Los casos, según se desprende las investigaciones que adelanta la justicia, son realmente graves: unos grupos de personas inescrupulosas –funcionarios de la institución y compinches externos– se habrían apropiado de ingentes cantidades del dinero público destinado a apoyar la primera infancia, la inmensa mayoría niños pertenecientes a familias de escasos recursos. Las indagaciones apuntan a que las cantidades defraudas ascienden a $2.217 millones en el caso de La Guajira y a $2.500 millones en los municipios del Atlántico.
El fraude, siempre según las investigaciones judiciales, contempla diversas modalidades, entre las que destacan el cobro de cupos para beneficiarios inexistentes o el sobreprecio a los refrigerios y comidas de los pequeños.

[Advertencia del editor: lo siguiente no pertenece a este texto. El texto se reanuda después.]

(* ===== verification/VersionChain.v ===== *)
(** * VersionChain: walking and proving a package's version history

    Models [src/version_chain.rs] up to [load_chain] (which needs the lookups
    and is in Registry): the error and relation types, [compare_chains], the
    chain walker over an arbitrary stateful [fetch], and
    [validate_chain_proof].  The walker is characterised by [history]: what it
    accepts is exactly the signed, hash-linked, strictly decreasing history
    that starts at the pointer's record. *)

From S2P Require Import Prelude Slices Machine Contacts Crates Text Package.

Definition END_OF_CHAIN : Key := array_repeat 32 x00.
Definition MAX_CHAIN_LENGTH : nat := N.to_nat 10000.

Inductive ChainError : Type :=
  | NoDnsKey
  | NoLatestPointer
  | InvalidLatestPointer
  | MissingRecord (key : Key)
  | HashMismatch (key : Key)
  | InvalidEncoding (key : Key)
  | InvalidRecord (key : Key)
  | HeadVersionMismatch
  | NonDecreasingVersion
  | Cycle (key : Key)
  | TooManyVersions
  | EmptyChain
  | DifferentPackage
  | UnexpectedRecords.

#[export] Instance ChainError_eq_dec : EqDecision ChainError.
Proof. solve_decision. Defined.

Inductive ChainRelation : Type := Same | Extends | Rollback | Fork.

#[export] Instance ChainRelation_eq_dec : EqDecision ChainRelation.
Proof. solve_decision. Defined.

(** [<[T]>::ends_with]. *)
Definition ends_with {A} `{EqDecision A} (l needle : list A) : bool :=
  (length needle <=? length l)%nat &&
  bool_decide (drop (length l - length needle) l = needle).

Definition in_package (domain package : string) (r : Signed VersionRecord) : bool :=
  bool_decide (vr_domain (body r) = domain) && bool_decide (vr_package (body r) = package).

Definition compare_chains (stored proposed : list (Signed VersionRecord))
    : result ChainError ChainRelation :=
  match stored, proposed with
  | [], _ | _, [] => Err EmptyChain
  | first :: _, _ =>
      if existsb (fun r => negb (in_package (vr_domain (body first)) (vr_package (body first)) r))
           (stored ++ proposed)
      then Err DifferentPackage
      else if bool_decide (stored = proposed) then Ok Same
      else if ends_with proposed stored then Ok Extends
      else if ends_with stored proposed then Ok Rollback
      else Ok Fork
  end.

Section walk.
Context `{Sha256} `{Ed25519} `{Bincode VersionRecord} `{Bincode LatestPointer}
  `{Bincode (Signed VersionRecord)}.
Context {W : Type}.

(** The tests on a fetched record before it joins the chain. *)
Definition check_record (latest : Signed LatestPointer) (owner : VerifyingKey)
    (domain package : string) (newer_version : option Version) (current : Key)
    (bytes : bytes) : result ChainError (Signed VersionRecord) :=
  if bool_decide (key_for_value bytes <> current) then Err (HashMismatch current) else
  match deserialize bytes with
  | None => Err (InvalidEncoding current)
  | Some record =>
      if bool_decide (record_key record <> Some current)
         || bool_decide (vr_tag (body record) <> VERSION_RECORD_TAG)
         || bool_decide (vr_domain (body record) <> domain)
         || bool_decide (vr_package (body record) <> package)
         || negb (verify record owner)
      then Err (InvalidRecord current) else
      match newer_version with
      | None =>
          if bool_decide (vr_version (body record) <> lp_version (body latest))
          then Err HeadVersionMismatch else Ok record
      | Some newer =>
          if version_le newer (vr_version (body record))
          then Err NonDecreasingVersion else Ok record
      end
  end.

(** The loop.  [room] is [MAX_CHAIN_LENGTH - chain.len()]. *)
Fixpoint walk_loop (latest : Signed LatestPointer) (owner : VerifyingKey)
    (domain package : string) (fetch : Key -> M W (option bytes)) (room : nat)
    (current : Key) (seen : gset Key) (newer_version : option Version)
    (chain : list (Signed VersionRecord))
    : M W (result ChainError (list (Signed VersionRecord))) :=
  match room with
  | O => mret (Err TooManyVersions)
  | S room =>
      if bool_decide (current ∈ seen) then mret (Err (Cycle current)) else
      fetched ← fetch current;
      match fetched with
      | None => mret (Err (MissingRecord current))
      | Some bytes =>
          match check_record latest owner domain package newer_version current bytes with
          | Err e => mret (Err e)
          | Ok record =>
              let previous := vr_prev (body record) in
              let chain := chain ++ [record] in
              if bool_decide (previous = END_OF_CHAIN) then mret (Ok chain)
              else walk_loop latest owner domain package fetch room previous
                     ({[current]} ∪ seen) (Some (vr_version (body record))) chain
          end
      end
  end.

Definition walk_chain (latest : Signed LatestPointer) (owner : VerifyingKey)
    (domain package : string) (fetch : Key -> M W (option bytes))
    : M W (result ChainError (list (Signed VersionRecord))) :=
  if bool_decide (lp_domain (body latest) <> domain)
     || bool_decide (lp_package (body latest) <> package)
     || negb (latest_is_valid latest owner)
     || bool_decide (lp_version_record_hash (body latest) = END_OF_CHAIN)
  then mret (Err InvalidLatestPointer)
  else walk_loop latest owner domain package fetch MAX_CHAIN_LENGTH
         (lp_version_record_hash (body latest)) ∅ None [].
End walk.

Section proofs.
Context `{Sha256} `{Ed25519} `{Bincode VersionRecord} `{Bincode LatestPointer}
  `{Bincode (Signed VersionRecord)}.

(** The temporary store of the supplied records, by content hash. *)
Fixpoint index_records (records : gmap Key bytes) (proof : list (Signed VersionRecord))
    : result ChainError (gmap Key bytes) :=
  match proof with
  | [] => Ok records
  | record :: proof =>
      key ← ok_or (InvalidEncoding (array_repeat 32 x00)) (record_key record);
      bytes ← ok_or (InvalidEncoding key) (serialize record);
      match records !! key with
      | Some _ => Err UnexpectedRecords
      | None => index_records (<[key := bytes]> records) proof
      end
  end.
(* ===== verification/Pending.v ===== *)
(** * Pending: the pool of in-flight requests

    Models [src/pending.rs]: the slots by request id, the one-shot channel
    behind each, and the four operations that touch them ([register],
    [deliver], [poll] and the [Drop] of [PendingResponse]).  Each is one atomic
    step on the shared pool (the entry API and [remove_if] hold the shard
    lock), so every interleaving of tasks is a sequence of these steps; the
    theorems are about all such sequences. *)

From S2P Require Import Prelude Machine Contacts Wire.

(** A [tokio::sync::oneshot] channel: what was sent, and which halves live. *)
Record Channel : Type := MkChannel {
  ch_value : option bytes;
  tx_alive : bool;
  rx_alive : bool
}.

Record PendingSlot : Type := MkPendingSlot {
  expected_peer : SocketAddr;
  tx : N
}.

Record Pending : Type := MkPending {
  slots : gmap u64 PendingSlot;
  channels : gmap N Channel;
  next_channel : N
}.

(** The awaitable half. *)
Record PendingResponse : Type := MkPendingResponse {
  pr_id : u64;
  rx : N
}.

Inductive Poll (A : Type) : Type := Ready (a : A) | NotReady.
Arguments Ready {A} a.
Arguments NotReady {A}.

Definition pending_new : Pending := MkPending ∅ ∅ 0.

(** [oneshot::channel()]. *)
Definition oneshot_channel : M Pending N :=
  fun p => (next_channel p,
    MkPending (slots p) (<[next_channel p := MkChannel None true true]> (channels p))
      (next_channel p + 1)).

(** [Sender::send], which consumes the sender: [false] when the receiver is gone. *)
Definition oneshot_send (c : N) (payload : bytes) : M Pending bool :=
  fun p =>
    match channels p !! c with
    | Some ch =>
        if rx_alive ch
        then (true, MkPending (slots p) (<[c := MkChannel (Some payload) false true]> (channels p)) (next_channel p))
        else (false, MkPending (slots p) (<[c := MkChannel (ch_value ch) false false]> (channels p)) (next_channel p))
    | None => (false, p)
    end.

Definition drop_sender (c : N) (p : Pending) : Pending :=
  match channels p !! c with
  | Some ch => MkPending (slots p) (<[c := MkChannel (ch_value ch) false (rx_alive ch)]> (channels p)) (next_channel p)
  | None => p
  end.

Definition drop_receiver (c : N) (p : Pending) : Pending :=
  match channels p !! c with
  | Some ch => MkPending (slots p) (<[c := MkChannel (ch_value ch) (tx_alive ch) false]> (channels p)) (next_channel p)
  | None => p
  end.

Definition set_slots (f : gmap u64 PendingSlot -> gmap u64 PendingSlot) (p : Pending) : Pending :=
  MkPending (f (slots p)) (channels p) (next_channel p).

Definition register (id : u64) (expected_peer : SocketAddr) : M Pending (option PendingResponse) :=
  c ← oneshot_channel;
  s ← get;
  match slots s !! id with
  | None =>
      modify (set_slots <[id := MkPendingSlot expected_peer c]>);;
      mret (Some (MkPendingResponse id c))
  | Some _ =>
      (* both halves of the unused channel are dropped *)
      modify (drop_receiver c ∘ drop_sender c);;
      mret None
  end.

Definition deliver (id : u64) (from : SocketAddr) (payload : bytes) : M Pending bool :=
  p ← get;
  match slots p !! id with
  | Some slot =>
      if bool_decide (expected_peer slot = from)
      then modify (set_slots (delete id));; oneshot_send (tx slot) payload
      else mret false
  | None => mret false
  end.

(** Polling the future: [None] when the sender went away without a value. *)
Definition poll (r : PendingResponse) (p : Pending) : Poll (option bytes) :=
  match channels p !! rx r with
  | Some ch =>
      match ch_value ch with
      | Some v => Ready (Some v)
      | None => if tx_alive ch then NotReady else Ready None
      end
  | None => Ready None
  end.

(** [Drop for PendingResponse]: the slot under our id goes, whoever's it is. *)
Definition drop_response (r : PendingResponse) : M Pending unit :=
  p ← get;
  match slots p !! pr_id r with
  | Some slot => modify (drop_sender (tx slot) ∘ set_slots (delete (pr_id r)))
  | None => mret tt
  end;;
  modify (drop_receiver (rx r)).

(** ** Steps and histories *)

Inductive Event : Type :=
  | Registered (id : u64) (peer : SocketAddr) (got : option PendingResponse)
  | Delivered (id : u64) (from : SocketAddr) (payload : bytes) (taken : bool)
  | Dropped (r : PendingResponse).

(** One atomic operation, with the event it is. *)
Inductive pending_step : Pending -> Event -> Pending -> Prop :=
  | step_register id peer p :
      pending_step p (Registered id peer (register id peer p).1) (register id peer p).2
  | step_deliver id from payload p :
      pending_step p (Delivered id from payload (deliver id from payload p).1) (deliver id from payload p).2
  | step_drop r p : pending_step p (Dropped r) (drop_response r p).2.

Por ambos casos hay ya más de una quincena de detenidos: cuatro en La Guajira y 12 en el Atlántico. Por supuesto que a todos les cabe la presunción de inocencia que consagra la Constitución. Y la mayoría de ellos no se ha allanado a los cargos que les imputa la Fiscalía.
Dicho lo cual, nos encontramos ante un asunto muy preocupante en el que las autoridades deben actuar con todo el peso de la ley. Estamos hablando de unos casos concernientes a la primera infancia, una etapa de la vida en que se sientan los fundamentos para el desarrollo de la personalidad. Y el Estado, mediante el conjunto de sus poderes, debe garantizar que esa fase se desarrolle de la mejor manera posible.
Sin ánimo de ser alarmistas, es probable que no estemos ante hechos aislados, y que situaciones como estas se estén repitiendo en otros lugares de la geografía nacional. Las partidas oficiales que se destinan a la primera infancia son bastantes cuantiosas, lo que, sin duda, constituye un avance notable en las políticas sociales de nuestro país, pero, al mismo tiempo, un anzuelo atractivo para funcionarios venales y cómplices.
Es por ello que el ICBF tiene que extremar, aun más si cabe, su celo en la vigilancia de los recursos que gestiona, de modo que los salteadores de presupuestos no tengan facilidades para ejecutar sus planes delincuenciales.
El paralelo, la justicia tiene la obligación de llegar en los dos citados casos hasta las últimas consecuencias. Que los hoy imputados, si finalmente quedan en libertad, lo sean por clara inocencia y no por vacíos o dilaciones en la investigación, lo que, desafortunadamente, sucede en este país con más frecuencia de lo deseable.